AI's Facial Expressions: A Mixed Bag with Flux-pro
- 9 minutes read - 1854 wordsTable of Contents
Facial expressions are a powerful tool in storytelling, conveying emotions and intentions without words. In the realm of AI-generated content, capturing these nuances is crucial for creating engaging and realistic narratives. This experiment aimed to assess an AI model’s ability to generate images with specific facial expressions and scene settings. While the model demonstrated some success in understanding camera positions and shot analysis, it fell short in capturing the desired aesthetic. This blog post explores the results in detail, highlighting the model’s strengths and weaknesses, and discussing the potential for improvement in future iterations.
Created with: flux-pro
Lost in Thought, Piece by Piece
A man sits at a table, his brow furrowed in concentration as he works on a puzzle. The soft, natural light and intimate setting create a sense of quiet contemplation, capturing a moment of focused introspection.
Prompt
facial-expressions Boredom: Apathy and resignation. ; A single person; eye-level; Single Persons; A cluttered apartment with unwashed dishes and a half-finished puzzle on the table.; cinematic
Characteristic
Shot : A man sits at a table, focused on a jigsaw puzzle, looking down with a serious expression. The scene is lit by natural light from a window.

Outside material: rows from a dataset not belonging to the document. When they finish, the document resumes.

(** The unrealized checkpoints are the ones the chain will reach: in a reachable
    state past the first slot of an epoch from 2 on, [UnrealizedCheckpoints] returns the
    justified and finalized checkpoints that the state has after the remaining slots of
    the epoch, when the balances do not change until its end. *)
Theorem unrealized_checkpoints_realized (st : BeaconState BV) hist inputs root bal :
  reachable st hist → GenesisEpoch = 0 → 2 ≤ CurrentEpoch st → CurrentEpoch st * SlotsPerEpoch < StateSlot st →
  StateSlot st + Z.of_nat (length inputs) = CurrentEpoch st * SlotsPerEpoch + (SlotsPerEpoch - 1) →
  StateSlot st + SlotsPerEpoch + SlotsPerHistoricalRoot < maxUint64 →
  Forall (λ i, balance_ok i.2) inputs → balance_ok bal →
  ∃ jc fc st',
    UnrealizedCheckpoints (Some st)
      (Ret (ActiveCurrentEpoch bal, PrevEpochTargetAttested bal, CurrentEpochTargetAttested bal)) = Ret (jc, fc) ∧
    processSlots st (inputs ++ [(root, bal)]) = Ret st' ∧
    CurrentJustifiedCheckpoint st' = jc ∧ FinalizedCheckpoint st' = fc.
Proof using Hspe Bitvector4Laws0.
  intros Hr Hg Hc Hlow Hlen Hm Hall Hbal. apply (reachable_inv Hspe) in Hr. pose proof SlotsPerHistoricalRoot_range.
  destruct (checkpoints_of st hist bal Hr) as (r & p & Hroot & Hproot & Hcode); [lia|done..|].
  destruct (quiet_run inputs st hist Hr) as (st1 & Hret1 & Hinv1 & Hs1 & Hce1 & Hsame & Hroots1); [lia|done|lia|].
  destruct (cacheBlockRoot_quiet st1 hist root Hinv1) as (st2 & Hst2 & Hinv2 & Hs2 & Hsame2 & Hroots2).
  assert (CurrentEpoch st2 = CurrentEpoch st) as Hce2 by (rewrite <- Hce1; unfold CurrentEpoch; by rewrite Hs2).
  destruct (checkpoints_of st2 hist bal Hinv2) as (r2 & p2 & Hroot2 & Hproot2 & Hcode2); [lia|done|lia|nia|].
  assert (0 ≤ (CurrentEpoch st - 1) * SlotsPerEpoch) by nia.
  rewrite Hce2, Hroots2, Hroots1, Hroot in Hroot2 by nia. injection Hroot2 as <-.
  rewrite Hce2, Hroots2, Hroots1, Hproot in Hproot2 by nia. injection Hproot2 as <-.
  destruct Hsame as (Hb & Hpj & Hj & Hf), Hsame2 as (Hb2 & Hpj2 & Hj2 & Hf2).
  rewrite Hce2, Hb2, Hpj2, Hj2, Hf2, Hb, Hpj, Hj, Hf in Hcode2. rewrite <- Hcode in Hcode2.
  assert (StateSlot st2 = CurrentEpoch st2 * SlotsPerEpoch + (SlotsPerEpoch - 1)) as Hlast by (rewrite Hce2; lia).
  unfold UnrealizedCheckpoints. rewrite Hg, (wrap64_small (0 + 1)) by (unfold is_u64, two64; lia).
  fold (CurrentEpoch st). rewrite (proj2 (Z.leb_gt _ _)) by lia. cbn [obind]. rewrite Hcode. do 3 eexists. split; [done|].
  rewrite processSlots_app, Hret1. cbn [obind processSlots]. unfold processSlot. cbn [fst snd]. rewrite Hst2. cbn [obind].
  assert (CanProcessEpoch st2 = true) as ->.
  { unfold CanProcessEpoch. rewrite Hlast, wrap64_small by (unfold is_u64, two64, maxUint64 in *; lia).
    replace (_ + 1) with ((CurrentEpoch st2 + 1) * SlotsPerEpoch) by lia. by rewrite Z.mod_mul by lia. }
  rewrite process_guard by (done || lia). rewrite (proj2 (Z.leb_gt _ _)) by lia. unfold weighJustificationAndFinalization.
  rewrite Hcode2, Hcode. cbn [obind]. split; [done|]. done.
Qed.
End finality.

(** ** The balances of [UnrealizedCheckpointBalances] *)

Section balances.
Context `{BeaconChainConfig}.

(** The active balance of an epoch, and the part of it that is unslashed and whose
    participation has the target flag. *)
Fixpoint activeBalance (vs : list Validator) (e : Z) : Z :=
  match vs with
  | [] => 0
  | v :: vs => (if IsActiveValidator v e then EffectiveBalance v else 0) + activeBalance vs e
  end.

Fixpoint targetBalance (vs : list Validator) (participation : list Z) (e : Z) : Z :=
  match vs, participation with
  | v :: vs, p :: ps =>
      (if IsActiveValidator v e && negb (Slashed v) && targetFlag p then EffectiveBalance v else 0) + targetBalance vs ps e
  | _, _ => 0
  end.

Lemma activeBalance_nonneg vs e : Forall (λ v, 0 ≤ EffectiveBalance v) vs → 0 ≤ activeBalance vs e.
Proof using Type. induction 1; cbn; [done|]. destruct (IsActiveValidator _ _); lia. Qed.

Lemma targetBalance_bounds vs ps e :
  Forall (λ v, 0 ≤ EffectiveBalance v) vs → 0 ≤ targetBalance vs ps e ≤ activeBalance vs e.
Proof using Type.
  intros Hf. revert ps. induction Hf as [|v vs Hv Hf IH]; intros ps; cbn; [lia|].
  pose proof (activeBalance_nonneg vs e Hf). destruct ps as [|p ps]; [destruct (IsActiveValidator _ _); lia|]. specialize (IH ps).
  destruct (IsActiveValidator v e), (Slashed v), (targetFlag p); cbn; lia.
Qed.

(** An addition that does not overflow. *)
Lemma add_if (b : bool) acc x rest :
  0 ≤ acc → 0 ≤ x → 0 ≤ rest → acc + ((if b then x else 0) + rest) < two64 →
  (if b then Add64 acc x else Ret acc) = Ret (acc + if b then x else 0).
Proof using Type.
  intros. destruct b; [|f_equal; lia]. rewrite Add64_spec by (unfold is_u64; lia). by rewrite (proj2 (Z.ltb_lt _ _)) by lia.
Qed.

Lemma ret3 (a b c a' b' c' : Z) : a = a' → b = b' → c = c' → Ret (a, b, c) = Ret (a', b', c').
Proof using Type. by intros -> -> ->. Qed.

Lemma balanceLoop_eq vs cp pp e a p c :
  Forall (λ v, 0 ≤ EffectiveBalance v) vs → (length vs ≤ length cp)%nat → (length vs ≤ length pp)%nat →
  0 ≤ a → 0 ≤ p → 0 ≤ c → a + activeBalance vs e < two64 →
  p + targetBalance vs pp (e - 1) < two64 → c + targetBalance vs cp e < two64 →
  balanceLoop vs cp pp e a p c =
    Ret (a + activeBalance vs e, p + targetBalance vs pp (e - 1), c + targetBalance vs cp e).
Proof using Type.
  intros Hf. revert cp pp a p c. induction Hf as [|v vs Hv Hf IH]; intros cp pp a p c Hcp Hpp Ha Hp Hc Hsa Hsp Hsc.
  { cbn. by rewrite !Z.add_0_r. }
  cbn beta in Hv. destruct cp as [|x cp]; [cbn in Hcp; lia|]. destruct pp as [|y pp]; [cbn in Hpp; lia|].
  cbn [balanceLoop activeBalance targetBalance length] in *.
  pose proof (activeBalance_nonneg vs e Hf). pose proof (targetBalance_bounds vs cp e Hf).
  pose proof (targetBalance_bounds vs pp (e - 1) Hf).
  assert ((ActivationEpoch v <? e) && (e <=? ExitEpoch v) = IsActiveValidator v (e - 1)) as ->.
  { unfold IsActiveValidator, checkValidatorActiveStatus. f_equal.
    - destruct (Z.ltb_spec (ActivationEpoch v) e), (Z.leb_spec (ActivationEpoch v) (e - 1)); lia || done.
    - destruct (Z.leb_spec e (ExitEpoch v)), (Z.ltb_spec (e - 1) (ExitEpoch v)); lia || done. }
  fold (checkValidatorActiveStatus (ActivationEpoch v) (ExitEpoch v) e). fold (IsActiveValidator v e).
  rewrite (add_if _ a _ (activeBalance vs e)) by done. cbn [obind].
  assert (∀ b : bool, 0 ≤ if b then EffectiveBalance v else 0) as Hif by (intros []; lia).
  pose proof (Hif (IsActiveValidator v e)). destruct (Slashed v); cbn [negb] in *.
  - rewrite !andb_false_r in *. cbn [andb] in *. rewrite IH by lia. apply ret3; lia.
  - rewrite !andb_true_r in *. pose proof (Hif (IsActiveValidator v e && targetFlag x)).
    pose proof (Hif (IsActiveValidator v (e - 1) && targetFlag y)).
    rewrite (add_if _ c _ (targetBalance vs cp e)) by (done || lia). cbn [obind].
    rewrite (add_if _ p _ (targetBalance vs pp (e - 1))) by (done || lia). cbn [obind].
    rewrite IH by lia. apply ret3; lia.
Qed.

(** [UnrealizedCheckpointBalances] is correct: when the sums fit in 64 bits, it
    returns the active balance of the current epoch and the unslashed balances of the
    validators active in the previous and the current epoch whose participation has the
    target flag, each at least one increment; an attesting balance of the current epoch
    never exceeds the active one. *)
Theorem unrealized_balances_correct vs cp pp e :
  Forall (λ v, 0 ≤ EffectiveBalance v) vs → (length vs ≤ length cp)%nat → (length vs ≤ length pp)%nat →
  activeBalance vs e < two64 → targetBalance vs pp (e - 1) < two64 →
  UnrealizedCheckpointBalances cp pp vs e =
    Ret (Z.max EffectiveBalanceIncrement (activeBalance vs e),
         Z.max EffectiveBalanceIncrement (targetBalance vs pp (e - 1)),
         Z.max EffectiveBalanceIncrement (targetBalance vs cp e)) ∧
  targetBalance vs cp e ≤ activeBalance vs e.
Proof using Type.
  intros Hf Hcp Hpp Ha Hp. pose proof (targetBalance_bounds vs cp e Hf) as Hb. split; [|lia].
  unfold UnrealizedCheckpointBalances. rewrite !(proj2 (Nat.ltb_ge _ _)) by lia. cbn [orb].
  rewrite balanceLoop_eq by (done || lia). cbn [obind]. unfold ensureLowerBound. rewrite !Z.add_0_l.
  assert (∀ x, (if x <? EffectiveBalanceIncrement then EffectiveBalanceIncrement else x) = Z.max EffectiveBalanceIncrement x) as Hmax.
  { intros x. destruct (Z.ltb_spec x EffectiveBalanceIncrement); lia. }
  by rewrite !Hmax.
Qed.
End balances.

(** ** A concrete bit vector and chain *)

#[local] Instance byteBits : Bitvector4 Z := {
  BitAt := Z.testbit;
  SetBitAt b i v := if v then Z.setbit b i else Z.clearbit b i;
  Shift1 b := Z.land (Z.shiftl b 1) 15;
  Bytes b := [b]
}.

#[local] Instance byteBits_laws : Bitvector4Laws Z.
Proof.
  split; cbn.
  - intros b k Hk. rewrite Z.land_spec. change 15 with (Z.ones 4). rewrite Z.ones_spec_low by lia. rewrite andb_true_r.
    destruct (Z.ltb_spec 0 k); cbn; [by rewrite Z.shiftl_spec by lia|]. assert (k = 0) as -> by lia.
    by rewrite Z.shiftl_spec_low by lia.
  - intros b i [] k Hi Hk; [rewrite Z.setbit_eqb by lia|rewrite Z.clearbit_eqb]; destruct (Z.eqb_spec k i), (Z.eqb_spec i k);
      cbn; try lia; by rewrite ?andb_true_r, ?andb_false_r.
  - intros b k Hk. by exists b.
Qed.

Definition demoGenesis : BeaconState Z :=
  mkBeaconState 0 0 (mkEthCheckpoint 0 0) (mkEthCheckpoint 0 0) (mkEthCheckpoint 0 0) (replicate (Z.to_nat 8192) 0).

(** A chain on which nobody attests, and balances with which two thirds do. *)
Definition idle : Z * Balance := (7, mkBalance 96 32 32).
Definition lively : Balance := mkBalance 96 64 64.

Lemma idle_ok : balance_ok idle.2.
Proof. unfold balance_ok. cbn. unfold two64. lia. Qed.
Lemma lively_ok : balance_ok lively.
Proof. unfold balance_ok. cbn. unfold two64. lia. Qed.

#[local] Existing Instance mainnetBeaconConfig.

Lemma mainnet_slots : 1 < SlotsPerEpoch.
Proof. reflexivity. Qed.

Lemma demo_genesis : reachable demoGenesis [].
Proof. apply reach_genesis; try reflexivity. intros j _. apply Z.bits_0. Qed.

(** Idle slots can be processed for as long as one likes. *)
Lemma demo_chain (k : nat) : Z.of_nat k < 1000000 → ∃ st hist, reachable (BV := Z) st hist ∧ StateSlot st = Z.of_nat k.
Proof.
  induction k as [|k IH]; intros Hk; [exists demoGenesis, []; split; [exact demo_genesis|done]|].
  destruct IH as (st & hist & Hr & Hs); [lia|]. assert (StateSlot st + SlotsPerHistoricalRoot < maxUint64) as Hm.
  { rewrite Hs. change SlotsPerHistoricalRoot with 8192. unfold maxUint64. lia. }
  destruct (processSlot_inv mainnet_slots st hist idle.1 idle.2) as (st' & Hret & _ & Hs' & _); [|done|exact idle_ok|].
  { by apply (reachable_inv mainnet_slots). }
  exists st'. eexists. split; [by eapply reach_slot; [..|exact idle_ok|exact Hret]|]. lia.
Qed.

(** The same chain with two lively epochs at its end. *)
Lemma demo_finalized : ∃ st hist, reachable (BV := Z) st hist ∧ CheckpointEpoch (FinalizedCheckpoint st) = 2.
Proof.
  destruct (demo_chain 95) as (st & hist & Hr & Hs); [lia|].
  assert (CurrentEpoch st = 2) as He by (unfold CurrentEpoch; rewrite Hs; reflexivity).
  destruct (consecutive_votes mainnet_slots st hist 7 lively (replicate 31 idle) 8 lively)
    as (st1 & st2 & H1 & H2 & H3 & _);
    [by apply (reachable_inv mainnet_slots)|rewrite Hs; reflexivity|unfold CanProcessEpoch; rewrite Hs; reflexivity
    |rewrite He; lia|exact lively_ok|cbn; lia|reflexivity|apply Forall_replicate; exact idle_ok|exact lively_ok|cbn; lia|].
  destruct (reachable_run mainnet_slots ((7, lively) :: replicate 31 idle ++ [(8, lively)]) st st2 hist Hr) as [hist' Hr2].
  - constructor; [exact lively_ok|]. apply Forall_app. split; [apply Forall_replicate; exact idle_ok|].
    constructor; [exact lively_ok|constructor].
  - rewrite Hs. reflexivity.
  - cbn [processSlots]. rewrite H1. exact H2.
  - exists st2, hist'. split; [exact Hr2|]. rewrite H3. exact He.
Qed.

Lemma finality_monotone_witness : ∃ st st' : BeaconState Z, StateSlot st = 95 ∧ processSlot st (7, lively) = Ret st' ∧
  CheckpointEpoch (FinalizedCheckpoint st) ≤ CheckpointEpoch (FinalizedCheckpoint st').
Proof.
  destruct (demo_chain 95) as (st & hist & Hr & Hs); [lia|].
  destruct (finality_monotone mainnet_slots st hist 7 lively) as (st' & Hret & _ & _ & _ & Hle & _); [exact Hr| |exact lively_ok|].
  - rewrite Hs. reflexivity.
  - exists st, st'. split; [exact Hs|]. split; [exact Hret|exact Hle].
Defined.

Lemma finalized_epochs_voted_witness : ∃ (st : BeaconState Z) hist,
  CheckpointEpoch (FinalizedCheckpoint st) = 2 ∧ voted hist 2 ∧ voted hist 3.
Proof.
  destruct demo_finalized as (st & hist & Hr & He). exists st, hist.
  destruct (finalized_epochs_voted mainnet_slots st hist Hr) as [H0|[H2 H3]]; [rewrite He in H0; discriminate|].
  rewrite He in H2, H3. split; [exact He|]. split; [exact H2|exact H3].
Defined.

The interior is minimalist and calming.
Aesthetic Score : 0.6
Mood : introspective, calm, focused
Quality
Entropy : 6.81
Noise : 73
Prompt Clip Score : 0.20
AI Evaluation
Likelihood of AI : 0.20
Image errors : Some minor noise is visible in the shadows and there is a slight blur in the background.
A Hero’s Burden: The Weight of a Ruined World
A powerful superhero, cloaked in blue and red, sits amidst the ruins of a shattered city. Their pensive gaze reflects the weight of their responsibility and the uncertainty of the future. This dramatic scene evokes a sense of melancholy and power, leaving the viewer questioning the hero’s fate and the city’s hope for redemption.
Prompt
facial-expressions Boredom: Disillusionment and weariness. ; A superhero; eye-level; Heroes; A deserted cityscape with crumbling buildings and graffiti.; cinematic
Characteristic
Shot : A superhero in a dark costume sits in a deserted city street, seemingly lost in thought, with a backdrop of faded graffiti and abandoned buildings.
Aesthetic Score : 0.6
Mood : melancholic, mysterious, brooding
Quality
Entropy : 6.67
Noise : 95
Prompt Clip Score : 0.18
AI Evaluation
Likelihood of AI : 0.20
Image errors : No visible artifacts or errors in the image.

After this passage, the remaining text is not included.